My sense of taste is coming back. Chocolate still is a bit…odd. Most other foods are fine. Plain water makes my stomach churn—this is psychosomatic from my time in the hospital.

I sleep better now. I feel I have mostly de-toxed, so I am no longer waking in deep pools of sweat. And when I awaken, I know where I am. That’s a good thing.

I have pain. The tumor hurts. Certain movements let me know with absolute assurance that there is something wrong.

I’m weak, but I’m stubborn, so I do too much. Think snowshoveling. Think sledding. Then think sleep and ibuprofen.

I’m weak, and sometimes things go wrong.
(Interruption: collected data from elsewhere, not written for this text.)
(** The fields of a response are read back one by one. *)
Lemma result_bind_Ok {A B} (a : A) (k : A → result B) : (Ok a ≫= k) = k a.
Proof. done. Qed.
Lemma nonempty_string (s : string) : (if nonempty s then decodeString (JString s) else Ok "") = Ok s.
Proof. unfold nonempty. case_bool_decide as E; [by rewrite E|done]. Qed.
Lemma optional_if {A} (b : bool) (v : json) (zero : A) (decode : json → result A) :
  match (if b then Some v else None) with Some raw => decode raw | None => Ok zero end = if b then decode v else Ok zero.
Proof. by destruct b. Qed.

Lemma decode_payload lenient r h :
  FormatRFC3339 (ss_LastHandshake (ipr_Status r)) = Some h → int64 (ss_ConfigGeneration (ipr_Status r)) → utf8_response r = true →
  (is_Some (ipr_Members r) → ipr_OK r = true ∧ blank (ss_NetworkID (ipr_Status r)) = false) →
  forallb validateRoomMember (default [] (ipr_Members r)) = true →
  decode_response lenient (payload r h) = Ok r.
Proof.
  intros Hh Hg Hu Hm Hv. unfold decode_response, decodeBoolField, optional, payload.
  rewrite (proj2 (response_names_ok _ _ _ _ _)). unfold response_fields. rewrite !field_when.
  cbn [String.eqb Ascii.eqb Bool.eqb andb field]. rewrite ?andb_true_r, ?andb_false_r. cbv beta iota. rewrite !optional_if.
  rewrite !nonempty_string. cbn [decodeString decodeInt]. rewrite ParseInt_FormatInt by done. rewrite !result_bind_Ok. cbv beta.
  assert ((if negb (IsZero (ss_LastHandshake (ipr_Status r))) then decodeTime lenient (JString h) else Ok 0)
          = Ok (ss_LastHandshake (ipr_Status r))) as ->.
  { unfold decodeTime, decodeString. rewrite result_bind_Ok. erewrite ParseRFC3339_Format by done.
    unfold IsZero. by destruct (Z.eqb_spec (ss_LastHandshake (ipr_Status r)) 0) as [->|]. }
  rewrite result_bind_Ok. cbv beta.
  assert ((if bool_decide (is_Some (ipr_Error r)) then decode_error (from_option error_json JNull (ipr_Error r)) ≫= (λ e, Ok (Some e))
     else Ok None) = Ok (ipr_Error r)) as ->.
  { destruct (ipr_Error r); [|done]. rewrite bool_decide_eq_true_2 by done. cbn [from_option]. by rewrite decode_error_json. }
  unfold utf8_response in Hu. rewrite !andb_true_iff in Hu. destruct Hu as [[_ Hu] _].
  destruct (ipr_Members r) as [ms|] eqn:Em; [|by destruct r as [? [] ? ?]; cbn in *; subst].
  destruct (Hm ltac:(done)) as [Hok Hb]. rewrite bool_decide_eq_true_2 by done. rewrite Hok, Hb. cbn [default from_option].
  rewrite decode_members_json by done. destruct r as [? [] ? ?]; cbn in *; by subst.
Qed.
(* ===== verification/Link.v ===== *)
(** * The client and the server put together

    What a request of the client is for the handler, and what an answer of the
    handler is for the client: the bodies as the structs of
    [internal/control/http.go] and [room.go] encode and decode them, the path as
    [net/http] gives it to the handler.  An answer that cannot be encoded has an
    empty body, since [writeJSON] drops the error after the header. *)

From Stdlib Require Import Ascii.
From S2P Require Import Prelude GoStd Crypto Model Auth Interface Handler NetURL NetIP Json TimeFmt Wire Client.

Open Scope Z_scope.

(** ** Bodies of requests *)

(** The decoder of [decodeJSON] on a body that is within the limit. *)
Definition decode_body {A} (names : list string) (zero : A) (build : list (string * json) → A → option A) (body : list ascii) : decoded A :=
  match decode_one body with
  | None => DecodeInvalid
  | Some (v, rest) =>
    match object names (λ ms, build ms zero) v zero with
    | None => DecodeInvalid
    | Some a => Decoded a (negb (bool_decide (skip_space rest = [])))
    end
  end.

Definition network_body : list ascii → decoded networkBody :=
  let names := ["id"; "name"; "pool"] in
  decode_body names {| bn_ID := ""; bn_Name := ""; bn_Pool := "" |} (λ ms p,
    id ← fld c_string names "id" ms (bn_ID p);
    name ← fld c_string names "name" ms (bn_Name p);
    pool ← fld c_string names "pool" ms (bn_Pool p);
    Some {| bn_ID := id; bn_Name := name; bn_Pool := pool |}).

Definition invite_body : list ascii → decoded string :=
  decode_body ["expires_in"] "" (λ ms p, fld c_string ["expires_in"] "expires_in" ms p).

Definition enroll_names : list string := ["invite"; "node_id"; "display_name"; "public_key"; "platform"; "client_version"].
Definition enroll_body : list ascii → decoded enrollBody :=
  decode_body enroll_names
    {| be_Invite := ""; be_NodeID := ""; be_DisplayName := ""; be_PublicKey := ""; be_Platform := ""; be_ClientVersion := "" |} (λ ms p,
    invite ← fld c_string enroll_names "invite" ms (be_Invite p);
    node ← fld c_string enroll_names "node_id" ms (be_NodeID p);
    name ← fld c_string enroll_names "display_name" ms (be_DisplayName p);
    key ← fld c_string enroll_names "public_key" ms (be_PublicKey p);
    platform ← fld c_string enroll_names "platform" ms (be_Platform p);
    version ← fld c_string enroll_names "client_version" ms (be_ClientVersion p);
    Some {| be_Invite := invite; be_NodeID := node; be_DisplayName := name; be_PublicKey := key; be_Platform := platform;
            be_ClientVersion := version |}).

Definition heartbeat_names : list string := ["address"; "port"; "family"; "interface"; "priority"; "observed_at"].
Definition c_heartbeatEndpoint : codec heartbeatEndpoint := {|
  zero := {| he_Address := ""; he_Port := 0; he_Family := ""; he_Interface := ""; he_Priority := 0; he_ObservedAt := "" |};
  to_json a := encode_object
    [("address", to_json c_string (he_Address a)); ("port", to_json c_uint16 (he_Port a)); ("family", to_json c_string (he_Family a));
     ("interface", to_json c_string (he_Interface a)); ("priority", to_json c_int64 (he_Priority a));
     ("observed_at", to_json c_string (he_ObservedAt a))];
  into j p := object heartbeat_names (λ ms,
    address ← fld c_string heartbeat_names "address" ms (he_Address p);
    port ← fld c_uint16 heartbeat_names "port" ms (he_Port p);
    family ← fld c_string heartbeat_names "family" ms (he_Family p);
    interface ← fld c_string heartbeat_names "interface" ms (he_Interface p);
    priority ← fld c_int64 heartbeat_names "priority" ms (he_Priority p);
    observed ← fld c_string heartbeat_names "observed_at" ms (he_ObservedAt p);
    Some {| he_Address := address; he_Port := port; he_Family := family; he_Interface := interface; he_Priority := priority;
            he_ObservedAt := observed |}) j p
|}.
Definition heartbeat_body : list ascii → decoded heartbeatRequest :=
  let names := ["endpoints"; "client_version"] in
  decode_body names {| hb_Endpoints := []; hb_ClientVersion := None |} (λ ms p,
    endpoints ← fld (c_list c_heartbeatEndpoint) names "endpoints" ms (hb_Endpoints p);
    version ← fld (c_ptr c_string) names "client_version" ms (hb_ClientVersion p);
    Some {| hb_Endpoints := endpoints; hb_ClientVersion := version |}).

Definition room_body : list ascii → decoded roomBody :=
  let names := ["name"; "ipv4_pool"] in
  decode_body names {| br_Name := ""; br_Pool := "" |} (λ ms p,
    name ← fld c_string names "name" ms (br_Name p);
    pool ← fld c_string names "ipv4_pool" ms (br_Pool p);
    Some {| br_Name := name; br_Pool := pool |}).

Definition join_names : list string := ["public_key"; "display_name"; "platform"; "client_version"].
Definition join_body : list ascii → decoded joinBody :=
  decode_body join_names {| bj_PublicKey := ""; bj_DisplayName := ""; bj_Platform := ""; bj_ClientVersion := "" |} (λ ms p,
    key ← fld c_string join_names "public_key" ms (bj_PublicKey p);
    name ← fld c_string join_names "display_name" ms (bj_DisplayName p);
    platform ← fld c_string join_names "platform" ms (bj_Platform p);
    version ← fld c_string join_names "client_version" ms (bj_ClientVersion p);
    Some {| bj_PublicKey := key; bj_DisplayName := name; bj_Platform := platform; bj_ClientVersion := version |}).

(** A request as the handler gets it from a peer at [remote]. *)
Definition arrives (remote : string) (q : ClientRequest) : option HttpRequest :=
  match url_Parse (cq_URL q) with
  | None => None
  | Some u =>
    let body := default [] (cq_Body q) in
    Some {| hr_Method := cq_Method q; hr_Path := u_Path u; hr_Authorization := default "" (cq_Authorization q); hr_RemoteAddr := remote;
            hr_ContentLength := Z.of_nat (length body);
            hr_network := network_body body; hr_invite := invite_body body; hr_enroll := enroll_body body;
            hr_heartbeat := heartbeat_body body; hr_room := room_body body; hr_join := join_body body |}
  end.

(** ** Bodies of answers *)
Definition no_lenient : string → option Time := λ _, None.
Definition recovery_json (e : enrollmentResponse) : option json :=
  encode_object
    [("error", Some (JString "enrollment_recovery_pending")); ("retryable", Some (JBool true));
     ("node", to_json (c_node no_lenient) (er_Node e)); ("membership", to_json c_membership (er_Membership e));
     ("network", to_json (c_network no_lenient) (er_Network e)); ("session", to_json (c_session no_lenient) (er_Session e));
     ("session_token", to_json c_string (er_SessionToken e))].
(** [None] for an answer without a JSON body. *)
Definition payload_json (p : payload) : option (option json) :=
  match p with
  | PNone | PUpgrade _ => None
  | PError code => Some (Some (JObject [("error", JString code)]))
  | PNetwork n => Some (to_json (c_network no_lenient) n)
  | PInvite i => Some (to_json (c_invite no_lenient) i)
  | PEnrollment e => Some (to_json (c_enrollment no_lenient) e)
  | PRecovery e => Some (recovery_json e)
  | PSnapshot s => Some (to_json (c_snapshot no_lenient) s)
  end.
(** [Encode] ends a value with a newline. *)
Definition newline : ascii := "010"%char.
Definition json_body (j : option json) : list ascii := match j with Some j => print j ++ [newline] | None => [] end.
Definition answer (r : Response) : ClientResponse :=
  {| cs_Status := rp_Status r; cs_Body := match payload_json (rp_Payload r) with Some j => json_body j | None => [] end;
     cs_ReadError := None |}.

(** [HTTPClient.Do] with the handler at the other end. *)
Definition served {R} `{TransactionalRepository R} (h : Handler) (env : Env) (remote : string) (q : ClientRequest)
    : M (HState R) ClientResponse := λ s,
  match arrives remote q with
  | None => (Err (EURL (EForeign 0)), s)
  | Some request => let '(r, s) := ServeHTTP h env request s in (Ok (answer r), s)
  end.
I’ll be walking along, and my legs will declare that they are quite done with walking, thank you very much, “so we’ll wobble a bit and freak you out”. Yeah, it’s fun. It’s also why I will walk with a cane, even though I seem OK. At any moment, things won’t be ok.

And that’s the gist of it: at any moment things won’t be OK. And it definitely freaks me out.

Emotionally, I’m on a roller coaster and I’m trying to keep the brakes applied as much as possible, while at the same time allowing it to run. It’s a delicate balance, and it’s not for the faint of heart. It’s also not something for a person who does not live alone. If there is a good part of my isolation, it is that I am learning to (cope, manage, function, thrive) on my own.

Spiritually, I’m learning to let go. It’s not easy. I don’t care about a lot of the things I did in former times. Some things that linger shouldn’t. Others should. I’m working through which is which. It gets confusing.

And that’s another gist…there’s a lot of confusion and uncertainty; l am learning to live with it.

Whether I like it or not, it is what I need to do.

I do eat too much—of the wrong things. That’s my primary vice. My other is that I long for a partner.

I’m also dealing with a lot of fear. I’m writing another post about that. Stay tuned.

At the moment I am without much humor. Hope is assumed, not “hopeful”. Positivity does not reign.
There’s a lot of “getting on with getting on” in my world.

The Little Angels are what keep my head. Time with them is precious. I know it.

So, that’s the quick update. Nothing poetic or prosaic. It is what it is…

…for now.

Monday, January 6, 2014

Cycle 4, Day 2 - Threshold


Constant Reader, no blog has been an indicator of no energy...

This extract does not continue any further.